Quantitative and genomic analyses of inbreeding in dairy cattle populations

Abstract

The overall objective of this thesis was to assess the loss of genetic diversity, estimate the adverse effects of increasing homozygosity on economically important traits and investigate at the genomic level the unique location causing the detrimental effects. To understand the pattern of genetic diversity losses, we investigated the rate of inbreeding (∆F), rate of coancestry (∆f) and effective population size (N_e) as important quantitative indicators of genetic diversity and evaluated the effect of the recent implementation of genomic selection on the loss of genetic diversity in Holstein and Jersey dairy cattle. The rate of inbreeding and coancestry were calculated using both the traditional pedigree method and genomic methods estimated from segment and marker-based approaches. The ∆F and ∆f per generation ranged from 0.62 to 1.16%. Therefore, the N_e ranged from 43 to 85 for the two breeds. This result suggests the need to implement measures and means for controlling the rate of inbreeding, which will help to manage and maintain farm animal genetic resources. Following the assessment of genetic diversity loss, the negative effects of the accumulation of inbreeding expected from the reducing N_e was investigated. More specifically, we investigated the effect of recent and ancient inbreeding on production and fertility traits in Holsteins.
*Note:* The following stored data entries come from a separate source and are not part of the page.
(** Every alias in use belongs to a package that is imported, and the other way round. *)
Definition balanced (aliases : gmap string string) (P : string -> Prop) (c : collected) : Prop :=
  (forall a, In a (opAliases c) -> exists p, p ∈ cPackages c /\ default EmptyString (aliases !! p) = a) /\
  (forall p, p ∈ cPackages c -> P p /\ In (default EmptyString (aliases !! p)) (opAliases c)).

Lemma balanced_adds (aliases : gmap string string) (P : string -> Prop) (pkg : string) (c c' : collected) :
  P pkg -> balanced aliases P c -> c' = c \/ adds (default EmptyString (aliases !! pkg)) pkg c c' -> balanced aliases P c'.
Proof.
  intros HP [A B] [->|[Hp Ha]]; [by split|]. split.
  - intros a [Hin| ->]%Ha; [destruct (A a Hin) as (p & ? & ?); exists p; rewrite Hp; set_solver|]. exists pkg. rewrite Hp. set_solver.
  - intros p. rewrite Hp, elem_of_union, elem_of_singleton, Ha. intros [->|Hin]; [split; [done|by right]|]. destruct (B p Hin). split; [done|by left].
Qed.

Lemma fold_balanced {A : Type} (f : collected -> A -> collected) (aliases : gmap string string) (P : string -> Prop) (pkg : string) :
  P pkg -> (forall c x, f c x = c \/ adds (default EmptyString (aliases !! pkg)) pkg c (f c x)) ->
  forall l c, balanced aliases P c -> balanced aliases P (fold_left f l c).
Proof. intros HP Hf l. induction l as [|x l IH]; intros c Hc; [done|]. cbn [fold_left]. apply IH. by apply (balanced_adds aliases P pkg c). Qed.

Lemma collect_balanced (ms : list resourceManifest) :
  balanced (assignAliases ms) (fun p => exists m, In m ms /\ p = rmGoPackage m) (collect ms).
Proof.
  unfold collect. generalize (assignAliases ms) as aliases. intros aliases. set (P := fun p => _).
  assert (forall l c, (forall m, In m l -> In m ms) -> balanced aliases P c -> balanced aliases P (fold_left (collectManifest aliases) l c)) as H.
  { induction l as [|m l IH]; intros c Hl Hc; [done|]. cbn [fold_left]. apply IH; [intros x Hx; apply Hl; by right|].
    assert (P (rmGoPackage m)) as Hm by (exists m; split; [apply Hl; by left|done]). unfold collectManifest.
    apply (fold_balanced _ aliases P (rmGoPackage m) Hm); [intros; apply collectPolicy_adds|].
    apply (fold_balanced _ aliases P (rmGoPackage m) Hm); [intros; apply collectEntity_adds|].
    eapply (balanced_adds aliases P (rmGoPackage m)); [done|exact Hc|apply collectModule_adds]. }
  apply H; [done|]. split; cbn; [done|set_solver].
Qed.

Lemma usedAliases_In (c : collected) (a : string) : In a (usedAliases c) <-> In a (opAliases c).
Proof.
  unfold usedAliases, opAliases, sortedModules, sortedEntities, sortedPolicies. rewrite !in_app_iff, !in_map_iff.
  repeat setoid_rewrite sortSlice_In. done.
Qed.

(** ** Each resource once *)

Definition keyOf (pkg name : string) : string := pkg +:+ "." +:+ name.

Lemma keyOf_inj (p q m n : string) : byte_free "." m = true -> byte_free "." n = true -> keyOf p m = keyOf q n -> p = q /\ m = n.
Proof.
  intros Hm Hn H. apply (f_equal (fun s => cutLastByte s ".")) in H. cbv beta in H. unfold keyOf in H.
  change ("." +:+ m) with (String "." m) in H. change ("." +:+ n) with (String "." n) in H.
  rewrite !(cutLastByte_app _ _ ".") in H by done. by injection H.
Qed.

(** What is collected of one kind, entities or policies: an alias and a name each. *)
Section Kind.

Context (aliases : gmap string string).
Context (items : collected -> list (string * string)) (seen : collected -> gset string).

Definition same (c c' : collected) : Prop := items c' = items c /\ seen c' = seen c.

Definition keyedStep (pkg name : string) (c c' : collected) : Prop :=
  if bool_decide (keyOf pkg name ∈ seen c) then same c c'
  else items c' = items c ++ [(default EmptyString (aliases !! pkg), name)] /\ seen c' = {[keyOf pkg name]} ∪ seen c.
(** The imports of a generated module: each specifier, resolved from the directory of
    the module, is the file of a manifest that declares the type; no two of them have one
    local name, and none has the name of a type of the module itself or of [http]. *)
Theorem api_imports_resolve (ms : list resourceManifest) (apiDir : string) (ep : list string) (idx : apiIndex) (m : resourceManifest) (cur : string) :
  rootedClean apiDir ep -> buildAPIIndex ms apiDir = Ok idx -> apiFilePath apiDir (rmSource m) = Ok cur ->
  (forall m' file, In m' ms -> apiFilePath apiDir (rmSource m') = Ok file -> HasPrefix cur (file +:+ "/") = false) ->
  let t := fst (apiBody idx cur m) in
  (forall path name alias, importedAs t path name alias ->
    (exists m' file, In m' ms /\ apiFilePath apiDir (rmSource m') = Ok file /\ declares m' name /\ file <> cur /\
      HasPrefix path "." = true /\ Clean (Dir cur +:+ "/" +:+ path +:+ ".ts") = file) /\
    alias <> "http" /\ (alias <> EmptyString -> ~ declares m alias)) /\
  (forall path name path' name' alias, importedAs t path name alias -> importedAs t path' name' alias -> path = path' /\ name = name').
Proof.
  intros Hd Hidx Hcur Hnest t. destruct (apiBody_imports idx cur m) as [H1 H2 H3 _]. fold t in H1, H2, H3. split; [|exact H2].
  intros path name alias Ha. destruct (H1 path name alias Ha) as (_ & Hr & _). split.
  - destruct (H3 path name alias Ha) as (info & (key & Hk) & <- & Hne & Hp).
    destruct (proj1 (buildAPIIndex_spec ms apiDir idx Hidx) key info Hk) as (m' & Hm & Hf & Hdec). exists m', (infoPath info).
    split; [done|]. split; [done|]. split; [done|]. split; [done|].
    destruct (apiFilePath_below apiDir (rmSource m) cur ep Hd Hcur) as (es & x & Hce).
    destruct (apiFilePath_below apiDir (rmSource m') (infoPath info) ep Hd Hf) as (fs & y & Hfe).
    rewrite app_assoc in Hce, Hfe. destruct (importPath_resolves cur (infoPath info) (x +:+ ".ts") y (ep ++ es) (ep ++ fs) Hce Hfe) as (spec & Hs & Hp1 & Hp2).
    + intros k Hk'. pose proof (Hnest m' (infoPath info) Hm Hf) as Hpre. rewrite Hk' in Hce. destruct Hce as [Hc1 Hc2]. destruct Hfe as [Hf1 _].
      assert (HasPrefix cur (infoPath info +:+ "/") = true) as E; [|by rewrite E in Hpre]. apply HasPrefix_spec. exists (Join (k ++ [x +:+ ".ts"]) "/").
      rewrite Hc1, Hf1, <- app_assoc, Join_app; [by rewrite !append_assoc|by destruct (ep ++ fs)|by destruct k].
    + rewrite Hs in Hp. injection Hp as <-. by split.
  - assert (forall n, (n = "http" \/ (n <> EmptyString /\ declares m n)) -> n ∈ used (newTypeImports m)) as Hin.
    { intros n Hn. unfold newTypeImports. cbn [used]. rewrite elem_of_list_to_set, list_elem_of_In. destruct Hn as [->|[Hne Hn]]; [by left|right].
      apply List.filter_In. split; [apply in_app_iff; exact Hn|]. by rewrite (proj2 (String.eqb_neq _ _) Hne). }
    split; [intros ->; apply Hr, Hin; by left|]. intros Hne Hn. apply Hr, Hin. by right.
Qed.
In general, negative effects of inbreeding were found on production and fertility traits with production traits having more significant negative effects. Interestingly, ancient inbreeding had no significant negative impact on traits analysed; however, recent inbreeding showed more adverse and significant impact on analysed traits. This result indicates that more attention should be focused on recent inbreeding. Furthermore, we sought to identify unique homozygous genomic regions (ROH) showing negative associations with production and fertility traits as well as investigating their effects. Unique ROH regions with unfavorable effects were identified for both production and fertility traits. These unique homozygous regions with negative effects on production and fertility traits were identified within and across multiple traits in almost all chromosomes. The identified harmful regions could be advantageously used in mate selection pipelines for minimizing their frequency in future generations.